START Task material

(** Opening a store keeps every collection. *)
Lemma Chroma_open_keeps (d d' : string) (s : state W) :
  collection (snd (Chroma_open d s)) d' = collection s d'.
Proof.
  unfold Chroma_open. simpl. destruct (decide (d = d')) as [->|Hne].
  - apply collection_insert.
  - by apply collection_insert_ne.
Qed.

(** Whatever the scan finds and whatever from_language answers,
    index_project takes nothing out of a collection. *)
Lemma index_project_keeps (self : CodeIndexer) (s : state W) (d : string) :
  ∃ new, collection (snd (index_project split_text self s)) d
         = (collection s d ++ new)%list.
Proof.
  unfold index_project, DirectoryLoader_load, bind, print, syscall, ret.
  cbn [fst snd].
  destruct (DirectoryLoader_scan _ _ _) as [[docs|e] w1]; cbn [of_sysres].
  - destruct (visible_documents docs) as [|doc rest].
    + exists []. by rewrite app_nil_r.
    + unfold RecursiveCharacterTextSplitter_from_language, raise, ret.
      destruct (bool_decide ("typescript" ∈ Language)).
      * cbn [Chroma_from_documents fst snd].
        destruct (decide (pathlib.to_string (vector_store_path self) = d)) as [<-|Hne].
        -- eexists. unfold collection at 1. cbn. rewrite lookup_insert_eq. reflexivity.
        -- exists []. rewrite app_nil_r. unfold collection. cbn.
           by rewrite lookup_insert_ne.
      * exists []. by rewrite app_nil_r.
  - exists []. by rewrite app_nil_r.
Qed.

(** C6, as amended: indexing again replaces nothing.  However the run ends,
    and whether the indexer is the one at hand or is built anew over the
    persisted directory as main does, every collection holds afterwards
    what it held before, in the same order, in front of whatever the run
    stored. *)
Theorem index_project_keeps_persisted_chunks (project_path_str : string)
    (self : CodeIndexer) (s : state W) (d : string) :
  (∃ new, collection (snd (index_project split_text self s)) d
          = (collection s d ++ new)%list)
  ∧ (∃ new, collection
              (snd ((let* indexer := CodeIndexer_init project_path_str in
                     index_project split_text indexer) s)) d
            = (collection s d ++ new)%list).
Proof.
  split; [apply index_project_keeps|].
  pose proof (Chroma_open_keeps
                (pathlib.to_string
                   (pathlib.joinpath (pathlib.parent (pathlib.of_string project_path_str))
                      [".agent_vector_store"])) d s) as Hkeep.
  unfold CodeIndexer_init, bind, ret. unfold Chroma_open in *.
  cbn [fst snd] in *. rewrite <- Hkeep. apply index_project_keeps.
Qed.

Lemma similarity_search_nil (query : string) (k : nat) :
  similarity_search embedding_distance [] query k = [].
Proof. unfold similarity_search. simpl. by destruct k. Qed.

(** C8, as amended: when the scan yields no document outside node_modules,
    index_project prints the warning and returns without an exception and
    without touching the store, which stays as it was opened from its
    directory; if that collection is empty, every query of the retriever
    returns the empty list. *)
Theorem index_without_documents_keeps_store (self : CodeIndexer) (s : state W)
    (docs : list Document) (w1 : W) :
  DirectoryLoader_scan (pathlib.to_string (project_path self)) "**/*.{ts,tsx}" (os s)
  = (inl docs, w1) →
  visible_documents docs = [] →
  ∃ s',
    index_project split_text self s = (Ret self, s')
    ∧ last (stdout s') = Some no_documents_warning
    ∧ chroma s' = chroma s
    ∧ (collection s (vector_store self) = [] →
       ∀ query,
         get_relevant_documents embedding_distance (get_retriever self) query s'
         = (Ret [], s')).
Proof.
  intros Hscan Hnone. rewrite (index_project_spec self s docs w1 Hscan), Hnone.
  eexists. split; [reflexivity|]. simpl. split; [by rewrite last_snoc|].
  split; [reflexivity|].
  intros Hempty query. unfold get_relevant_documents, get_retriever. simpl.
  unfold collection in *. simpl. rewrite Hempty.
  by rewrite similarity_search_nil.
Qed.

End IndexerFacts.

(** C6, counterexample: the store directory holds a chunk of an earlier
    run.  Where the scan finds a file, index_project ends with the
    ValueError of from_language and the store holds the old chunk, not the
    chunk of the file; where the scan finds none, index_project returns and
    the store holds the old chunk, although the current scan produced no
    chunk at all. *)
Lemma reindex_keeps_old_chunks :
  DirectoryLoader_scan "/home/dev/site" "**/*.{ts,tsx}" Example.legacy_site
  = (inl [ {| page_content := "export const old = 0;";
              source := "/home/dev/site/legacy.{ts,tsx}" |} ], Example.legacy_site)
  ∧ split_documents Example.whole_text
      (visible_documents
         [ {| page_content := "export const old = 0;";
              source := "/home/dev/site/legacy.{ts,tsx}" |} ])
    = [ {| page_content := "export const old = 0;";
           source := "/home/dev/site/legacy.{ts,tsx}" |} ]
  ∧ (∃ msg,
       fst (index_project Example.whole_text Example.site_indexer
              (Example.stale_store Example.legacy_site))
       = Raise (Exc ValueError msg))
  ∧ collection
      (snd (index_project Example.whole_text Example.site_indexer
              (Example.stale_store Example.legacy_site)))
      "/home/dev/.agent_vector_store"
    = [ Example.old_chunk ]
  ∧ DirectoryLoader_scan "/home/dev/site" "**/*.{ts,tsx}" Example.site
    = (inl [], Example.site)
  ∧ fst (index_project Example.whole_text Example.site_indexer
           (Example.stale_store Example.site))
    = Ret Example.site_indexer
  ∧ collection
      (snd (index_project Example.whole_text Example.site_indexer
              (Example.stale_store Example.site)))
      "/home/dev/.agent_vector_store"
    = [ Example.old_chunk ].
Proof.
  split; [vm_compute; reflexivity|]. split; [vm_compute; reflexivity|].
  split; [eexists; vm_compute; reflexivity|].
  vm_compute. repeat split; reflexivity.
Qed.

(** C7, at the failing input: the project holds src/app/page.tsx and
    src/lib/util.ts, yet the pattern of the loader, whose braces stand for
    themselves, selects neither; the scan yields no document, index_project
    prints the warning and the store stays empty. *)
Theorem index_project_finds_no_typescript_file :
  os_tree "/home/dev/site" Example.site
  = inl [ (["src"], false); (["src"; "app"], false);
          (["src"; "app"; "page.tsx"], true);
          (["src"; "lib"], false); (["src"; "lib"; "util.ts"], true);
          (["node_modules"], false); (["node_modules"; "react"], false);
          (["node_modules"; "react"; "index.ts"], true) ]
  ∧ pathlib.fnmatch "*.{ts,tsx}" "page.tsx" = false
  ∧ pathlib.fnmatch "*.{ts,tsx}" "util.ts" = false
  ∧ DirectoryLoader_scan "/home/dev/site" "**/*.{ts,tsx}" Example.site
    = (inl [], Example.site)
  ∧ fst (index_project Example.whole_text Example.site_indexer Example.site_state)
    = Ret Example.site_indexer
  ∧ last (stdout (snd (index_project Example.whole_text Example.site_indexer
                         Example.site_state)))
    = Some no_documents_warning
  ∧ collection (snd (index_project Example.whole_text Example.site_indexer
                       Example.site_state))
      "/home/dev/.agent_vector_store" = [].
Proof. vm_compute. repeat split; reflexivity. Qed.

(** Witness of C8 as amended: the scan of the example project yields no
    document and the store directory is fresh. *)
Lemma index_without_documents_keeps_store_witness :
  DirectoryLoader_scan "/home/dev/site" "**/*.{ts,tsx}" Example.site
  = (inl [], Example.site)
  ∧ visible_documents [] = []
  ∧ ∃ s',
      index_project Example.whole_text Example.site_indexer Example.site_state
      = (Ret Example.site_indexer, s')
      ∧ last (stdout s') = Some no_documents_warning
      ∧ chroma s' = chroma Example.site_state
      ∧ (collection Example.site_state (vector_store Example.site_indexer) = [] →
         ∀ query,
           get_relevant_documents Example.flat_distance
             (get_retriever Example.site_indexer) query s'
           = (Ret [], s')).
Proof.
  split; [vm_compute; reflexivity|]. split; [reflexivity|].
  apply (index_without_documents_keeps_store Example.whole_text Example.flat_distance
           Example.site_indexer Example.site_state [] Example.site).
  - vm_compute. reflexivity.
  - reflexivity.
Defined.

(** C8, counterexample: the store directory holds a chunk of an earlier
    run; the scan finds no file, index_project leaves the store as it is,
    not empty, and the retriever returns the old chunk. *)
Lemma stale_store_survives_empty_index :
  DirectoryLoader_scan "/home/dev/site" "**/*.{ts,tsx}" Example.site
  = (inl [], Example.site)
  ∧ collection
      (snd (index_project Example.whole_text Example.site_indexer
              (Example.stale_store Example.site)))
      "/home/dev/.agent_vector_store"
    = [ Example.old_chunk ]
  ∧ fst (Example.index_then_retrieve "header component"
           (Example.stale_store Example.site))
    = Ret [ Example.old_chunk ].
Proof. vm_compute. repeat split; reflexivity. Qed.

Example CodeIndexer_init_site :
  fst (CodeIndexer_init "/home/dev/site" Example.site_state) = Ret Example.site_indexer.
Proof. vm_compute. reflexivity. Qed.

(** ** The agent loop *)

Section LoopFacts.
Context {W : Type}.
Local Open Scope nat_scope.
Local Open Scope list_scope.
Variable plan : list AgentStep → M W plan_result.
Variable executor : AgentExecutor W.

Lemma iteration_exhausted (i : nat) (steps : list AgentStep) (s : state W) :
  max_iterations executor ≤ i →
  iteration plan executor (PLANNING i steps) s = (Ret (DONE stopped_response steps), s).
Proof.
  intros Hle. unfold iteration.
  destruct (Nat.leb_spec (max_iterations executor) i); [done | lia].
Qed.

Lemma iteration_turn (i : nat) (steps : list AgentStep) (s s1 : state W)
    (next : string + list AgentStep) :
  i < max_iterations executor →
  take_next_step plan executor steps s = (Ret next, s1) →
  iteration plan executor (PLANNING i steps) s =
    (Ret (match next with
          | inl output => DONE output steps
          | inr new_steps => PLANNING (S i) (steps ++ new_steps)
          end), s1).
Proof.
  intros Hlt Hnext. unfold iteration.
  destruct (Nat.leb_spec (max_iterations executor) i); [lia|].
  unfold bind. rewrite Hnext. by destruct next.
Qed.

Lemma run_continues (fuel i : nat) (steps : list AgentStep) (st : loop_state)
    (s s1 : state W) :
  iteration plan executor st s = (Ret (PLANNING i steps), s1) →
  run plan executor (S fuel) st s = run plan executor fuel (PLANNING i steps) s1.
Proof. intros Hit. simpl. unfold bind. by rewrite Hit. Qed.

Lemma run_stops (fuel : nat) (output : string) (steps : list AgentStep)
    (st : loop_state) (s s1 : state W) :
  iteration plan executor st s = (Ret (DONE output steps), s1) →
  run plan executor (S fuel) st s = (Ret (DONE output steps), s1).
Proof. intros Hit. simpl. unfold bind. by rewrite Hit. Qed.

(** With handle_parsing_errors, a payload that does not parse costs one
    turn and adds the corrective entry to the transcript. *)
Lemma unparsable_turn (i : nat) (steps : list AgentStep) (s s1 : state W)
    (llm_output : string) :
  handle_parsing_errors executor = true →
  i < max_iterations executor →
  plan steps s = (Ret (Unparsable llm_output), s1) →
  iteration plan executor (PLANNING i steps) s
  = (Ret (PLANNING (S i) (steps ++ [corrective_step llm_output])), s1).
Proof.
  intros Hflag Hlt Hplan.
  rewrite (iteration_turn i steps s s1 (inr [corrective_step llm_output]) Hlt); [done|].
  unfold take_next_step, bind. rewrite Hplan, Hflag. reflexivity.
Qed.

END Task material

_Task description_
How many lines in the records above contain the word "PLANNING"? Reply with the number alone.

_Task result_
7